We see some of this energy as light and we feel the rest of it as heat (temperature). Why is it so radical a concept that this massive, powerful body called the Sun influences temperatures more than anything else possibly could? Just standing outside on a warm sunny day as large clouds cover the Sun is enough to notice a drop in ambient temperature.
Carbon dioxide (CO2) is literally a trace gas of just 0.04% of the atmosphere, and there is no credible evidence that temperature follows CO2 — if anything, CO2 lags temperature by 800 years.
Below is a chart (also used in Part 2 of this series) of temperature and CO2 levels over the past 500 million years:
Notice how, in the red circle, temperature at one point is significantly at its lowest whilst CO2 is at its highest, and that there is an overall negative correlation of temperature with CO2 — over a 200 million year period!
The reason temperatures go up and come down is not due to trace gases, but because of sunspot activity — a link made by Jack Eddy in the 1970s who connected the Maunder Minimum with the dearth of sunspots during that time.

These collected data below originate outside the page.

(** The [finally] block of [context] after a started tracing, event by
    event. *)
Lemma context_finally_exact w s req :
  flag s "trace_enabled" = true →
  let stop :=
    tracing_stop
      (if flag s "trace_retain_on_failure" && negb (flag s "last_failed")
       then None
       else Some (path_join (path_join (artifacts_dir w) "traces")
                            (safe_filename (nodeid req) +:+ ".zip"))) in
  let δ_stop :=
    match raises w (events s) stop with
    | None => [Returned stop]
    | Some e => [Raised stop e;
                 Logged WARNING "Failed to stop tracing for %s: %s"
                        [nodeid req; str e]]
    end in
  let δ_close :=
    match raises w (events s ++ δ_stop) context_close with
    | None => [Returned context_close]
    | Some e => [Raised context_close e;
                 Logged WARNING "Failed to close context for %s: %s"
                        [nodeid req; str e]]
    end in
  context_finally req (Some the_context) true w s
  = (Ok (), add s (δ_stop ++ δ_close)).
Proof.
  intros En. cbv zeta. unfold flag in *.
  unfold context_finally, getattr, mbind, M_bind, try_except, _trace_path,
    get_artifact_path, ask, mret, M_ret, log, emit, do_call, add.
  rewrite En. simpl.
  destruct (default false (attrs s !! "trace_retain_on_failure")),
           (default false (attrs s !! "last_failed")); simpl;
    (destruct (raises w (events s) _) as [e1|]; simpl;
     (destruct (raises w _ context_close) as [e2|] eqn:E2; simpl;
      rewrite <- ?app_assoc in *; simpl in *; rewrite ?E2; simpl;
      rewrite <- ?app_assoc; reflexivity)).
Qed.

Lemma no_tracing_stop δ :
  (∀ p, ¬ attempted (tracing_stop p) δ) →
  List.filter is_tracing_stop (calls δ) = [].
Proof.
  unfold attempted. induction (calls δ) as [|c l IH]; intros N; [done|].
  simpl. destruct (is_tracing_stop c) eqn:T.
  - destruct c; try discriminate T. exfalso. eapply N. by left.
  - apply IH. intros p I. apply (N p). by right.
Qed.

(** X8.  From the teardown of [page] to the teardown of [context]: when
    tracing was started, the calls that stop tracing in the whole
    teardown are one call and no more, and that call writes the trace to
    traces/<sanitized nodeid>.zip unless traces are retained on failure
    only and no report of the test is failed, in which case it has no
    path.  Whatever raises elsewhere. *)
Theorem trace_kept_iff_failed (req : request) (w : world) (s : state) :
  flag s "trace_enabled" = true →
  let trace_path :=
    path_join (path_join (artifacts_dir w) "traces")
              (safe_filename (nodeid req) +:+ ".zip") in
  let stop :=
    tracing_stop (if flag s "trace_retain_on_failure" && negb (failed_any req)
                  then None else Some trace_path) in
  ∃ δ,
    events (snd (fixtures_teardown req true w s)) = events s ++ δ ∧
    List.filter is_tracing_stop (calls δ) = [stop].
Proof.
  intros En. cbv zeta.
  destruct (page_teardown_parts req w s)
    as (δ0 & vo & δv & δ1 & E0 & _ & Sv & Nv & B1 & _ & E).
  pose proof (capture_block_within _ _ _ _ E0) as B0.
  match type of E with _ = finalize_page_video ?a ?b ?c ?d w ?st =>
    destruct (finalize_page_video_shape a b c d w st) as (r & δ2 & E2 & B2);
    set (entered := st) in *
  end.
  rewrite E2 in E.
  assert (flag (add entered δ2) "trace_enabled" = true) as En'.
  { unfold flag, add, entered. simpl. by rewrite lookup_insert_ne. }
  pose proof (context_finally_exact w (add entered δ2) req En') as EC.
  cbv zeta in EC.
  assert (flag (add entered δ2) "trace_retain_on_failure"
          = flag s "trace_retain_on_failure") as Rt.
  { unfold flag, add, entered. simpl. by rewrite lookup_insert_ne. }
  assert (flag (add entered δ2) "last_failed" = failed_any req) as Lf.
  { unfold flag, add, entered. simpl. by rewrite lookup_insert_eq. }
  rewrite Rt, Lf in EC.
  set (stop := tracing_stop _) in *.
  set (δ_stop := match raises w (events (add entered δ2)) stop with
                 | Some e => _ | None => _ end) in *.
  set (δ_close := match raises w _ context_close with
                  | Some e => _ | None => _ end) in *.
  exists ((δ0 ++ δv ++ δ1) ++ δ2 ++ δ_stop ++ δ_close). split.
  - unfold fixtures_teardown, then_finalize, attempt, mbind, M_bind.
    rewrite E, EC. unfold add, entered.
    destruct r; simpl; by rewrite <- !app_assoc.
  - rewrite !calls_app, !List.filter_app.
    rewrite (no_tracing_stop δ0)
      by (intros p; apply (no_stop_within 0 0); [lia|done]).
    rewrite (no_tracing_stop δv) by done.
    rewrite (no_tracing_stop δ1)
      by (intros p; apply (no_stop_within 1 1); [lia|done]).
    rewrite (no_tracing_stop δ2)
      by (intros p; apply (no_stop_within 2 2); [lia|done]).
    unfold δ_stop, δ_close.
    destruct (raises w _ stop); destruct (raises w _ context_close);
      reflexivity.
Qed.

Lemma trace_kept_iff_failed_witness :
  flag (sample_state false true) "trace_enabled" = true ∧
  ∃ δ,
    events (snd (fixtures_teardown (sample_request "failed") true sample_world
                   (sample_state false true)))
    = events (sample_state false true) ++ δ ∧
    List.filter is_tracing_stop (calls δ)
    = [tracing_stop
         (Some ["artifacts"; "traces";
                "tests_login_test_ui.py__test_form_a_b_.zip"])].
Proof.
  split; [reflexivity|].
  exact (trace_kept_iff_failed (sample_request "failed") sample_world
           (sample_state false true) eq_refl).
Defined.

(** ** The context fixture, setup *)

Ltac setup_cases w prefs :=
  repeat (rewrite ?andb_false_r; simpl;
          match goal with
          | |- context [raises w ?h ?c] =>
              let e := fresh "e" in destruct (raises w h c) as [e|]; simpl
          | |- context [record (video prefs)] =>
              destruct (record (video prefs)) eqn:?; simpl
          | |- context [enabled (trace prefs)] =>
              destruct (enabled (trace prefs)) eqn:?; simpl
          end).

Ltac unfold_setup :=
  unfold context_setup, context_finally, get_artifact_path, ensure_dir,
    attempt, try_except, setattr, getattr, mbind, M_bind, ask, mret, M_ret,
    do_call, raise, log, emit, _trace_path.

(** X9.  When the [context] fixture yields, every call of its setup has
    returned, and they were, in order: the traces directory, the videos
    directory if recording, the new context (with the videos directory
    and the 1280x720 frame if recording, without otherwise), the two
    timeouts of 5000 ms, and the start of tracing if enabled.  The context
    object carries the four preferences and [last_failed = False], and
    [tracing_started] equals the [enabled] preference. *)
Theorem context_setup_yield (prefs : ArtifactPreferences) (req : request)
    (w : world) (s s' : state) (ctx : BrowserContext) (started : bool) :
  context_setup prefs req w s = (Ok (Some (ctx, started)), s') →
  started = enabled (trace prefs) ∧
  flag s' "record_video_enabled" = record (video prefs) ∧
  flag s' "keep_video_on_pass" = keep_on_pass (video prefs) ∧
  flag s' "trace_enabled" = enabled (trace prefs) ∧
  flag s' "trace_retain_on_failure" = retain_on_failure (trace prefs) ∧
  flag s' "last_failed" = false ∧
  events s' = events s ++ (Returned <$>
    [mkdir (path_join (artifacts_dir w) "traces")]
    ++ (if record (video prefs)
        then [mkdir (path_join (artifacts_dir w) "videos")] else [])
    ++ [browser_new_context
          (context_options_of (artifacts_dir w) (record (video prefs)));
        context_set_default_timeout 5000;
        context_set_default_navigation_timeout 5000]
    ++ (if enabled (trace prefs) then [tracing_start] else [])).
Proof.
  unfold_setup. unfold flag.
  setup_cases w prefs;
    intros H; simplify_eq; simpl;
    repeat (rewrite lookup_insert_eq || rewrite lookup_insert_ne by done);
    rewrite <- ?app_assoc; done.
Qed.

Lemma context_setup_yield_witness :
  let s' := snd (context_setup (sample_prefs true false)
                   (sample_request "passed") sample_world initial) in
  context_setup (sample_prefs true false) (sample_request "passed")
    sample_world initial = (Ok (Some (the_context, true)), s') ∧
  flag s' "keep_video_on_pass" = true ∧
  events s' = Returned <$>
    [mkdir ["artifacts"; "traces"]; mkdir ["artifacts"; "videos"];
     browser_new_context
       {| record_video_dir := Some ["artifacts"; "videos"];
          record_video_size := Some (1280, 720)%N |};
     context_set_default_timeout 5000;
     context_set_default_navigation_timeout 5000;
     tracing_start].
Proof.
  cbv zeta. split; [reflexivity|].
  destruct (context_setup_yield (sample_prefs true false)
              (sample_request "passed") sample_world initial _ the_context true
              eq_refl) as (_ & _ & K & _ & _ & _ & E).
  split; [exact K|exact E].
Defined.



(** ** Configuration *)

Lemma prefix_base_slash base path :
  String.prefix (base +:+ "/")
    (base +:+ (if String.prefix "/" path then path else "/" +:+ path)) = true.
Proof.
  induction base as [|c base IH].
  - destruct (String.prefix "/" path) eqn:P; [exact P|].
    simpl. by destruct path.
  - simpl. destruct (ascii_dec c c); [exact IH|congruence].
Qed.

The following slide (also used in Part 1 of this series) shows this correlation well, especially when compared with the poor correlation of temperature and CO2 alongside.
Part 3 highlighted the work of Professor Valentina Zharkova who, with her team, derived a mathematical model for sunspot activity so accurate, that running it backwards over thousands of years aligned over and over with other famous cooling and warming events.
[An aside regarding models — the purpose of a model is not to predict the future, it is to understand the past. A model which does not align strongly with known, recorded events means the inputs were wrong, and need to be reassessed.]
But why this oscillation? Why were there cooling and warming events at all, and why will there be cooling and warming events to come?
Not only are these due to sunspot activity occurring in cycles, but due also to the movement of the Sun itself occurring in cycles. Explaining these movements means delving into astrophysics, so let’s begin!
I shall refer to this Valentina Zharkova 2019 Grand Solar Minimum Interview to do so. Please note that the screenshots I present may be out of order as to how they appear in the video where this makes my discussion easier.
The Solar System
In that interview, Professor Zharkova says “our Sun, well they tell us this story […] of the Sun sitting in the focus* of the ellipse, and planets rotate around it, in the same ecliptic [plane], it is a nice story for children. In reality it doesn’t [laugh], everything doesn’t look like it seems.”
*In mathematics, a focus is a point which helps define a curve. A circle has one focus called its centre, or origin, and every point on that circle is equidistant from that focus — the definition of a circle. An ellipse has two foci, and for every point on the ellipse, the sum of its distance to each focus is equal to the sum of the distances for every other point on the ellipse — the definition of an ellipse. (A circle is actually a special type of ellipse, whereby both foci overlap.)
In the below diagram, the two foci of an ellipse are labelled F1 and F2. Mentally reduce the length of each semi-major axis to be the same length as the semi-minor axis and you’ll visualise a circle taking shape as the two foci overlap and meet in the centre — or have a play here!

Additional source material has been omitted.